MATERIAL FOR THIS EXERCISE:
(** * RAG Q&A service: a shallow embedding and its verified properties

    The development follows the layout of the Python sources:

    - [Py]: the Python built-ins the services rely on (strings as lists of
      code points, slicing, [strip], [rsplit], truthiness, [min]);
    - [Exceptions], [Config]: [app/utils/exceptions.py], [app/config.py];
    - [DocumentService]: [app/services/document_service.py];
    - [RagService]: [app/services/rag_service.py];
    - [UrlDocumentService]: [app/services/url_document_service.py];
    - [Deps]: [app/api/deps.py];
    - [Documents], [Qa]: [app/api/endpoints/documents.py] and [qa.py].

    Python [float] values (similarity scores, wall-clock timestamps) are
    modelled as exact rationals [Q]; remote services (the embedding model, the
    chat model, the FAISS index scan, the text splitter) are fields of an
    environment record and every theorem quantifies over them. *)

From Stdlib Require Import ZArith QArith Qminmax Qround Lqa Lia String Ascii List.
From Stdlib Require Import Sorting.Sorted Permutation DecimalString.
From Stdlib Require Decimal DecimalZ.
From stdpp Require Import gmap strings list fin_maps.

Close Scope Q_scope.
Local Open Scope Z_scope.

(* ===================================================================== *)
(** ** Python built-ins *)
(* ===================================================================== *)

Module Py.

(** A Python [str] is a sequence of Unicode code points. *)
Abbreviation str := (list N).

(** A string literal of the source, read as code points. *)
Definition lit (s : string) : str :=
  List.map N_of_ascii (list_ascii_of_string s).

(** [len(s)] *)
Definition len {A} (l : list A) : Z := Z.of_nat (length l).

(** Truthiness of a sequence: [bool(s)] is [len(s) != 0]. *)
Definition truthy {A} (l : list A) : bool :=
  match l with [] => false | _ :: _ => true end.

(** [str.isspace] on one code point: the white-space table of CPython
    ([_PyUnicode_IsWhitespace]). *)
Definition isspace (c : N) : bool :=
  ((9 <=? c) && (c <=? 13) || (28 <=? c) && (c <=? 32)
   || (c =? 133) || (c =? 160) || (c =? 5760)
   || (8192 <=? c) && (c <=? 8202)
   || (c =? 8232) || (c =? 8233) || (c =? 8239) || (c =? 8287)
   || (c =? 12288))%N.

Fixpoint lstrip (s : str) : str :=
  match s with
  | [] => []
  | c :: s' => if isspace c then lstrip s' else s
  end.

Definition rstrip (s : str) : str := rev (lstrip (rev s)).

(** [s.strip()] *)
Definition strip (s : str) : str := rstrip (lstrip s).

(** Slice bound normalisation of [l[start:stop]] for a sequence of
    length [n]: a negative bound counts from the end, and every bound is
    clamped into [0, n]. *)
Definition norm_index (n i : Z) : Z :=
  if i <? 0 then Z.max 0 (i + n) else Z.min i n.

(** [l[start:stop]] *)
Definition slice {A} (l : list A) (start stop : Z) : list A :=
  let n := len l in
  let a := norm_index n start in
  let b := norm_index n stop in
  take (Z.to_nat (b - a)) (drop (Z.to_nat a) l).

(** [l[:stop]] *)
Definition slice_to {A} (l : list A) (stop : Z) : list A := slice l 0 stop.

(** The text before the last occurrence of [sep], if [sep] occurs. *)
Fixpoint before_last (sep : N) (s : str) : option str :=
  match s with
  | [] => None
  | c :: s' =>
      match before_last sep s' with
      | Some p => Some (c :: p)
      | None => if (c =? sep)%N then Some [] else None
      end
  end.

(** [s.rsplit(sep, 1)[0]] for a one-character separator: the part before
    the last separator, or the whole string when there is none. *)
Definition rsplit1_head (sep : N) (s : str) : str :=
  match before_last sep s with
  | Some p => p
  | None => s
  end.

Definition space : N := 32%N.

(** [sep.join(parts)] *)
Fixpoint join (sep : str) (parts : list str) : str :=
  match parts with
  | [] => []
  | [p] => p
  | p :: ps => p ++ sep ++ join sep ps
  end.

(** [s.encode('utf-8', errors='ignore').decode('utf-8')]: the encoder
    cannot encode a surrogate code point (U+D800..U+DFFF) and, asked to
    ignore errors, drops it; every other code point survives the round
    trip. *)
Definition is_surrogate (c : N) : bool := ((55296 <=? c) && (c <=? 57343))%N.

Definition utf8_ignore_roundtrip (s : str) : str :=
  List.filter (fun c => negb (is_surrogate c)) s.

(** [x < y] on floats. *)
Definition Qltb (x y : Q) : bool := negb (Qle_bool y x).

(** [min(a, b)]: the first argument unless the second is strictly
    smaller. *)
Definition fmin (a b : Q) : Q := if Qltb b a then b else a.

(** [x or d] for an optional integer: [None] and [0] are both falsy. *)
Definition int_or (x : option Z) (d : Z) : Z :=
  match x with
  | Some v => if v =? 0 then d else v
  | None => d
  end.

(** [x or d] for an optional float: [None] and [0.0] are both falsy. *)
Definition float_or (x : option Q) (d : Q) : Q :=
  match x with
  | Some v => if Qeq_bool v 0 then d else v
  | None => d
  end.

(** [x or d] for an optional string: [None] and [""] are both falsy. *)
Definition str_or (x : option str) (d : str) : str :=
  match x with
  | Some (c :: s) => c :: s
  | _ => d
  end.

(** [needle in hay] on strings. *)
Fixpoint startswith (s prefix : str) : bool :=
  match prefix, s with
  | [], _ => true
  | p :: prefix', c :: s' => (c =? p)%N && startswith s' prefix'
  | _ :: _, [] => false
  end.

Fixpoint contains (needle hay : str) : bool :=
  startswith hay needle ||
  match hay with
  | [] => false
  | _ :: hay' => contains needle hay'
  end.

(** The line feed of a Python string literal. *)
Definition newline : str := [10%N].

(** [range(start, stop)] *)
Definition range (start stop : Z) : list Z := seqZ start (stop - start).

End Py.

Import Py.

(* ===================================================================== *)
(** ** Exceptions ([app/utils/exceptions.py]) *)
(* ===================================================================== *)

Module Exceptions.

Inductive exn_class :=
| ValidationError
| EmbeddingError
| VectorStoreError
| GeminiAPIError
| DocumentProcessingError
| OtherException.

(** [str(e)] of every [RAGServiceError] is its message. *)
Record exn := Exn { exn_kind : exn_class; exn_message : str }.

Inductive result (A : Type) :=
| Ok (a : A)
| Raise (e : exn).
Arguments Ok {A} a.
Arguments Raise {A} e.

Definition is_ok {A} (r : result A) : bool :=
  match r with Ok _ => true | Raise _ => false end.

#[global] Instance exn_class_eq_dec : EqDecision exn_class.
Proof. solve_decision. Defined.

End Exceptions.

Import Exceptions.

(* ===================================================================== *)
(** ** Settings ([app/config.py]) *)
(* ===================================================================== *)

Module Config.

Record Settings := {
  vector_dimension : Z;
  similarity_threshold : Q;
  max_file_size : Z;
  chunk_size : Z;
  chunk_overlap : Z;
  supported_extensions : list str;
}.

(** The field defaults of [Settings]. *)
Definition default_settings : Settings := {|
  vector_dimension := 768;
  similarity_threshold := 8 # 10;
  max_file_size := 10485760;
  chunk_size := 1000;
  chunk_overlap := 200;
  supported_extensions := [lit ".pdf"; lit ".txt"; lit ".docx"; lit ".md"];
|}.

(** The range constraints pydantic enforces when [Settings] is built
    ([ge]/[le] of each [Field]). *)
Definition valid (s : Settings) : Prop :=
  1 <= vector_dimension s /\
  (0 <= similarity_threshold s)%Q /\ (similarity_threshold s <= 1)%Q /\
  1 <= max_file_size s /\ 1 <= chunk_size s /\ 0 <= chunk_overlap s.

End Config.

Import Config.

(* ===================================================================== *)
(** ** Document processing ([app/services/document_service.py]) *)
(* ===================================================================== *)

Module DocumentService.

Record DocumentChunk := {
  chunk_ident : str;
  chunk_document_id : str;
  chunk_content : str;
  chunk_start_index : Z;
  chunk_end_index : Z;
  chunk_metadata_of : list (str * str);
}.

Record ProcessedDocument := {
  doc_id : str;
  doc_filename : str;
  doc_content_type : str;
  doc_size : Z;
  doc_chunks : list DocumentChunk;
  doc_metadata : list (str * str);
}.

Section CreateChunks.

Variable settings : Settings.

(** [RecursiveCharacterTextSplitter(chunk_size, chunk_overlap,
    ...).split_text], the LangChain splitter. *)
Variable split_text : Z -> Z -> str -> list str.

Definition validation (msg : string) : exn :=
  Exn ValidationError (lit msg).

(** [DocumentProcessor.create_chunks] *)
Definition create_chunks (text : str) (chunk_size overlap : option Z)
  : result (list str) :=
  let chunk_size := int_or chunk_size (Config.chunk_size settings) in
  let overlap := int_or overlap (Config.chunk_overlap settings) in
  if chunk_size <=? 0 then
    Raise (validation "Chunk size must be positive")
  else if overlap <? 0 then
    Raise (validation "Overlap must be non-negative")
  else if overlap >=? chunk_size then
    Raise (validation "Overlap must be less than chunk size")
  else
    let text := strip text in
    if truthy text then Ok (split_text chunk_size overlap text)
    else Ok [].

End CreateChunks.

End DocumentService.

(* ===================================================================== *)
(** ** The RAG service ([app/services/rag_service.py]) *)
(* ===================================================================== *)

Module RagService.

Import DocumentService.

(** An embedding vector, i.e. one row of the flat index. The dimension
    checks of numpy and FAISS are not modelled: the embedding provider is
    taken to return vectors of the configured dimension. *)
Abbreviation vector := (list Q).

(** [SearchResult] *)
Record SearchResult := {
  document_id : str;
  chunk_id : str;
  content : str;
  score : Q;
  metadata : list (str * str);
}.

(** [AnswerResponse]; the answer id, the processing time and the token
    accounting are produced from the clock, the uuid generator and the
    provider response, and are left out. *)
Record AnswerResponse := {
  answer : str;
  question : str;
  sources : list SearchResult;
  confidence : Q;
}.

(** One value of the [chunk_metadata] dictionary. *)
Record ChunkMeta := {
  meta_chunk_id : str;
  meta_document_id : str;
  meta_content : str;
  meta_start_index : Z;
  meta_end_index : Z;
  meta_metadata : list (str * str);
  meta_added_timestamp : Q;
}.

(** The mutable fields of an initialised [RAGService]: the rows of the
    FAISS index and the two bookkeeping dictionaries. *)
Record State := {
  index : list vector;
  chunk_metadata : gmap Z ChunkMeta;
  document_chunks : gmap str (list Z);
}.

(** [self.index.ntotal] *)
Definition ntotal (st : State) : Z := len (index st).

(** [faiss.IndexFlatL2(dimension)] with empty dictionaries: the state
    [_load_index] builds when nothing was persisted. *)
Definition empty_state : State := {|
  index := [];
  chunk_metadata := ∅;
  document_chunks := ∅;
|}.

(** Everything the service obtains from outside the process. *)
Record Env := {
  settings : Settings;
  (** [GoogleGenerativeAIEmbeddings.aembed_documents] followed by the
      conversion to a float32 matrix *)
  aembed_documents : list str -> result (list vector);
  (** [GoogleGenerativeAIEmbeddings.aembed_query] *)
  aembed_query : str -> result vector;
  (** [index.search(query_vector, k)], as the pairs
      [zip(distances[0], indices[0])] *)
  index_search : list vector -> vector -> Z -> list (Q * Z);
  (** [ChatGoogleGenerativeAI.ainvoke([system, human])], as the content of
      the response *)
  ainvoke : str -> str -> result str;
  (** writing the index and the pickled dictionaries; [Some msg] is the
      message of the I/O error when the write fails *)
  write_store : State -> option str;
  (** [time.time()] *)
  clock : Q;
  (** [str.lower] *)
  lower : str -> str;
}.

Section Service.

Variable env : Env.

(** [_save_index] *)
Definition _save_index (st : State) : result unit :=
  match write_store env st with
  | Some msg =>
      Raise (Exn VectorStoreError (lit "Failed to save vector store: " ++ msg))
  | None => Ok tt
  end.

(** [_create_embeddings] *)
Definition _create_embeddings (texts : list str) : result (list vector) :=
  if negb (truthy texts) then Ok []
  else
    let truncated_texts := List.map (fun text => slice_to text 25000) texts in
    match aembed_documents env truncated_texts with
    | Ok embeddings_array => Ok embeddings_array
    | Raise e =>
        let low := lower env (exn_message e) in
        if contains (lit "rate limit") low then
          Raise (Exn EmbeddingError (lit "Google Gemini API rate limit exceeded"))
        else if contains (lit "context length") low then
          Raise (Exn EmbeddingError (lit "Text too long for embedding model"))
        else
          Raise (Exn EmbeddingError
                   (lit "Failed to create embeddings: " ++ exn_message e))
    end.

(** The slices [chunk_texts[i:i + batch_size]] for
    [i in range(0, len(chunk_texts), batch_size)], [batch_size > 0]. *)
Fixpoint batches_aux {A} (fuel n : nat) (l : list A) : list (list A) :=
  match fuel with
  | O => []
  | S fuel' =>
      match l with
      | [] => []
      | _ :: _ => take n l :: batches_aux fuel' n (drop n l)
      end
  end.

Definition batches {A} (n : nat) (l : list A) : list (list A) :=
  batches_aux (length l) n l.

(** The batch loop of [add_document]; [ntotal] is [self.index.ntotal],
    which does not change while the loop runs. *)
Fixpoint embed_loop (ntotal : Z) (todo : list (list str))
    (all_embeddings : list (list vector)) (chunk_indices : list Z)
  : result (list (list vector) * list Z) :=
  match todo with
  | [] => Ok (all_embeddings, chunk_indices)
  | batch_texts :: todo' =>
      match _create_embeddings batch_texts with
      | Raise e => Raise e
      | Ok batch_embeddings =>
          let start_idx := ntotal + len chunk_indices in
          embed_loop ntotal todo'
            (all_embeddings ++ [batch_embeddings])
            (chunk_indices ++ range start_idx (start_idx + len batch_texts))
      end
  end.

TASK REQUIREMENTS: Looking at the entries above, can you reproduce exactly the lines from the one that holds "(** ** Document" through the one that holds "(** [DocumentProcessor.create_chunks] *)", and only those?

OUTPUT FOR THIS EXERCISE:
(** ** Document processing ([app/services/document_service.py]) *)
(* ===================================================================== *)

Module DocumentService.

Record DocumentChunk := {
  chunk_ident : str;
  chunk_document_id : str;
  chunk_content : str;
  chunk_start_index : Z;
  chunk_end_index : Z;
  chunk_metadata_of : list (str * str);
}.

Record ProcessedDocument := {
  doc_id : str;
  doc_filename : str;
  doc_content_type : str;
  doc_size : Z;
  doc_chunks : list DocumentChunk;
  doc_metadata : list (str * str);
}.

Section CreateChunks.

Variable settings : Settings.

(** [RecursiveCharacterTextSplitter(chunk_size, chunk_overlap,
    ...).split_text], the LangChain splitter. *)
Variable split_text : Z -> Z -> str -> list str.

Definition validation (msg : string) : exn :=
  Exn ValidationError (lit msg).

(** [DocumentProcessor.create_chunks] *)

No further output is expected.